System-Level Stability (Proposition 4.2):
- Using a Grönwall-type bound, the authors demonstrate that the error in the final generated trajectory is bounded by the integrated error of the score function over time.
- Corollary 4.1: Since convex composition reduces the score error at each step, this improvement propagates through the entire generation trajectory, leading to a strictly tighter bound on the final sampling error.

4. Key Contributions

Theoretical Proof: Established that convex combination of distributional scores yields a provably superior functional objective and that this advantage propagates to the system level via stable sampling dynamics.
GPC Framework: Introduced a versatile, training-free method to compose heterogeneous policies (VA/VLA, Diffusion/Flow) via test-time score combination and weight search.
Empirical Validation: Demonstrated consistent performance gains across diverse benchmarks (Robomimic, PushT, RoboTwin) and real-world robotic tasks, showing that composed policies often outperform the best individual parent policy.
Analysis of Composition: Provided insights into how different modalities (e.g., RGB + Point Cloud) and architectures complement each other, and how weight tuning is critical for maximizing gains.

5. Experimental Results

The authors evaluated GPC on simulation and real-world benchmarks:

Robomimic & PushT:
- GPC consistently improved success rates over single-policy baselines.
- Example: Combining a VLA model (Florence-Flow) with a VA model (Flow Policy) yielded a +7.55% average improvement.
- Combining two Diffusion policies (DP + Mamba Policy) improved performance by +2.22%.
RoboTwin (Bimanual Manipulation):
- GPC achieved up to +7% improvement in success rate.
- Notably, combining a VLA (RDT) with a Point Cloud policy (DP3) improved the average SR from 0.65 to 0.72.
Real-World Experiments:
- Tasks included "Place Bottles," "Hang Mug," "Clean Table," and "Punch Holes."
- GPC consistently outperformed individual policies (e.g., 14/20 successes on Clean Table vs. 12/20 for the best base policy).
Efficiency:
- GPC requires no retraining. The cost is limited to a test-time weight search (approx. 1–2.5 hours for a full sweep, reducible to ~1 hour with optimized heuristics) and a modest inference latency increase (from 0.09s to 0.13s per chunk).
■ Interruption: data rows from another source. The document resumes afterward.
(** One [allocate] on the memory resource: the scripted behaviour, and on
    success an address never handed out before. *)
Definition resource_allocate (w : World) : outcome nat * World :=
  let w' := mkWorld (steady_clock w) (clock_script w) (tl (alloc_script w))
              (dtor_script w) in
  match hd alloc_succeeds (alloc_script w) with
  | alloc_succeeds =>
      (Ret (next_address w), w' (S (next_address w)) (trace w))
  | alloc_throws_bad_alloc =>
      (Fail (Throw std_bad_alloc), w' (next_address w) (trace w))
  | alloc_throws_other =>
      (Fail (Throw allocator_error), w' (next_address w) (trace w))
  end.

(** One run of [~value_type()]. *)
Definition run_value_dtor (obj : pointer) (since : TimePoint) (w : World)
  : outcome unit * World :=
  let w' := mkWorld (steady_clock w) (clock_script w) (alloc_script w)
              (tl (dtor_script w)) (next_address w) in
  if hd false (dtor_script w)
  then (Fail (Throw destructor_error), w' (trace w))
  else (Ret tt, w' (Destroyed obj since (steady_clock w) :: trace w)).

(** One [construct] on the underlying allocator. *)
Definition resource_construct (p : pointer) (w : World)
  : outcome unit * World :=
  let w' := mkWorld (steady_clock w) (clock_script w) (tl (alloc_script w))
              (dtor_script w) (next_address w) in
  match hd alloc_succeeds (alloc_script w) with
  | alloc_succeeds => (Ret tt, w' (Constructed p :: trace w))
  | alloc_throws_bad_alloc => (Fail (Throw std_bad_alloc), w' (trace w))
  | alloc_throws_other => (Fail (Throw allocator_error), w' (trace w))
  end.

(** [std::size_t] arithmetic. *)
Definition size_t_max : Z := 2 ^ 64.
Definition size_t_wrap (z : Z) : Z := z mod size_t_max.

(** [std::chrono::duration_cast<Duration>] of a user duration of [count]
    periods, one period being [num/den] clock ticks (in lowest terms):
    the product by [num] is formed in 64 bits, then divided by [den],
    truncating towards zero. *)
Record user_duration := mkDuration {
  count : Z;
  period_num : Z;
  period_den : Z
}.

Definition duration_cast (d : user_duration) : Duration :=
  Z.quot (int64_wrap (count d * period_num d)) (period_den d).

Inductive Flavor := opportunistic | exhaustive.

(** ** Member functions *)

Section Members.
Context {Allocator : Type}.
Variable pf : Platform.

(** The object a member function runs on ([*this]) and its world. *)
Definition Obj : Type := deferred_reclamation_allocator Allocator * World.
Definition Member (R : Type) : Type := M Obj R.

Definition this : Member (deferred_reclamation_allocator Allocator) :=
  fun s => (Ret (fst s), s).
Definition assign (f : deferred_reclamation_allocator Allocator ->
                       deferred_reclamation_allocator Allocator)
  : Member unit :=
  fun s => (Ret tt, (f (fst s), snd s)).
Definition in_world (f : World -> World) : Member unit :=
  fun s => (Ret tt, (fst s, f (snd s))).
Definition from_world {R} (f : World -> outcome R * World) : Member R :=
  fun s => let (r, w) := f (snd s) in (r, (fst s, w)).

(** [assert(c)]: compiled out under [NDEBUG], otherwise aborts when [c]
    is false. *)
Definition assert (c : bool) : Member unit :=
  if NDEBUG pf then ret tt
  else if c then ret tt else fail AssertionFailed.
(** The [while] loop of [collect], from the iterator position on:
    [rest] is the part of the list not yet visited. *)
Fixpoint collect_loop (rest : list PtrDetails.t) (memfreed : bool)
    (log : list Dealloc) : list PtrDetails.t * bool * list Dealloc :=
  match rest with
  | [] => ([], memfreed, log)
  | d :: rest' =>
      if PtrDetails.zeroRefCount d then
        collect_loop rest' true (log ++ [PtrDetails.release d])
      else
        let '(kept, mf, lg) := collect_loop rest' memfreed log in
        (d :: kept, mf, lg)
  end.

(** [static bool collect()] *)
Definition collect (s : statics) : bool * statics :=
  let '(kept, memfreed, log) :=
    collect_loop (refContainer s) false (freed s) in
  (memfreed,
   {| refContainer := kept; first := first s;
      atexit_calls := atexit_calls s; freed := log |}).

(** [static int refContainerSize() { return refContainer.size(); }] *)
Definition refContainerSize (s : statics) : Z :=
  to_int (Z.of_nat (length (refContainer s))).

(** [static void shutdown()] *)
Definition shutdown (s : statics) : statics :=
  if decide (refContainerSize s = 0%Z) then s
  else
    snd (collect
           (set_refContainer
              (PtrDetails.set_refCount 0 <$> refContainer s) s)).

Section Instantiation.

(** The template argument [int size]. *)
Variable size : Z.

(** What the members [isArray] and [arraySize] are set to. *)
Definition fields_of (a : Z) : t :=
  {| addr := a;
     isArray := bool_decide (0 < size)%Z;
     arraySize := to_unsigned size |}.

(** [refContainer.emplace_back(t, size)] *)
Definition emplace_back (a : Z) (l : list PtrDetails.t) : list PtrDetails.t :=
  l ++ [PtrDetails.new a (to_unsigned size)].

(** [Pointer(T *t)] *)
Definition ctor (a : Z) (s : statics) : statics * t :=
  let hooks := if first s then S (atexit_calls s) else atexit_calls s in
  let l := refContainer s in
  let p := findPtrInfo a l in
  let l' :=
    if decide (p ≠ length l) then alter PtrDetails.upRefCount p l
    else emplace_back a l in
  ({| refContainer := l'; first := false;
      atexit_calls := hooks; freed := freed s |},
   fields_of a).

(** [Pointer(const Pointer &ob)] *)
Definition copy_ctor (ob : t) (s : statics) : outcome (statics * t) :=
  let l := refContainer s in
  l' ← at_iterator PtrDetails.upRefCount (findPtrInfo (addr ob) l) l;
  mret (set_refContainer l' s,
        {| addr := addr ob; isArray := isArray ob;
           arraySize := arraySize ob |}).

(** [~Pointer()] *)
Definition dtor (this : t) (s : statics) : outcome statics :=
  let l := refContainer s in
  l' ← at_iterator PtrDetails.downRefCount (findPtrInfo (addr this) l) l;
  mret (snd (collect (set_refContainer l' s))).

(** [T *operator=(T *t)] *)
Definition assign_raw (a : Z) (this : t) (s : statics) : statics * t * Z :=
  let l := refContainer s in
  let p := findPtrInfo (addr this) l in
  let l1 :=
    if decide (p ≠ length l) then alter PtrDetails.downRefCount p l
    else l in
  let p := findPtrInfo a l1 in
  let l2 :=
    if decide (p = length l1) then emplace_back a l1
    else alter PtrDetails.upRefCount p l1 in
  (set_refContainer l2 s, fields_of a, a).

(** [Pointer &operator=(Pointer &rv)]; [*this != rv] compares the two
    objects after conversion to [T*], that is, their addresses. *)
Definition assign_ptr (rv : t) (this : t) (s : statics) : outcome (statics * t) :=
  if decide (addr this ≠ addr rv) then
    let l := refContainer s in
    l1 ← at_iterator PtrDetails.downRefCount (findPtrInfo (addr this) l) l;
    l2 ← at_iterator PtrDetails.upRefCount (findPtrInfo (addr rv) l1) l1;
    mret (set_refContainer l2 s,
          {| addr := addr rv; isArray := isArray rv;
             arraySize := arraySize rv |})
  else mret (s, this).

(** [Pointer() { Pointer(NULL); }]: the body builds a temporary over
    [NULL] and destroys it at the end of the statement; no member of the
    object under construction is written, so the object keeps whatever
    its storage held ([storage]). *)
Definition default_ctor (storage : t) (s : statics) : outcome (statics * t) :=
  let '(s1, temporary) := ctor NULL s in
  s2 ← dtor temporary s1;
  mret (s2, storage).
6. Significance and Impact

Paradigm Shift: Moves away from the "train a bigger model" or "collect more data" paradigm toward model composition. It leverages the "wisdom of crowds" among pre-trained models.
Plug-and-Play: Enables the integration of heterogeneous models (e.g., a language-conditioned model and a geometry-conditioned model) without modifying their weights or architecture.
Cost-Effective: Offers a low-cost alternative to fine-tuning or RL, making high-performance robot control more accessible.
Generalizability: The framework is not limited to diffusion models; it extends to flow-matching and potentially other generative policy classes, suggesting a broad applicability in embodied AI.

In conclusion, GPC demonstrates that by mathematically composing the probabilistic distributions of existing policies, one can construct a "super-policy" that is more robust, accurate, and adaptable than its individual components, all without the need for additional training data or model retraining.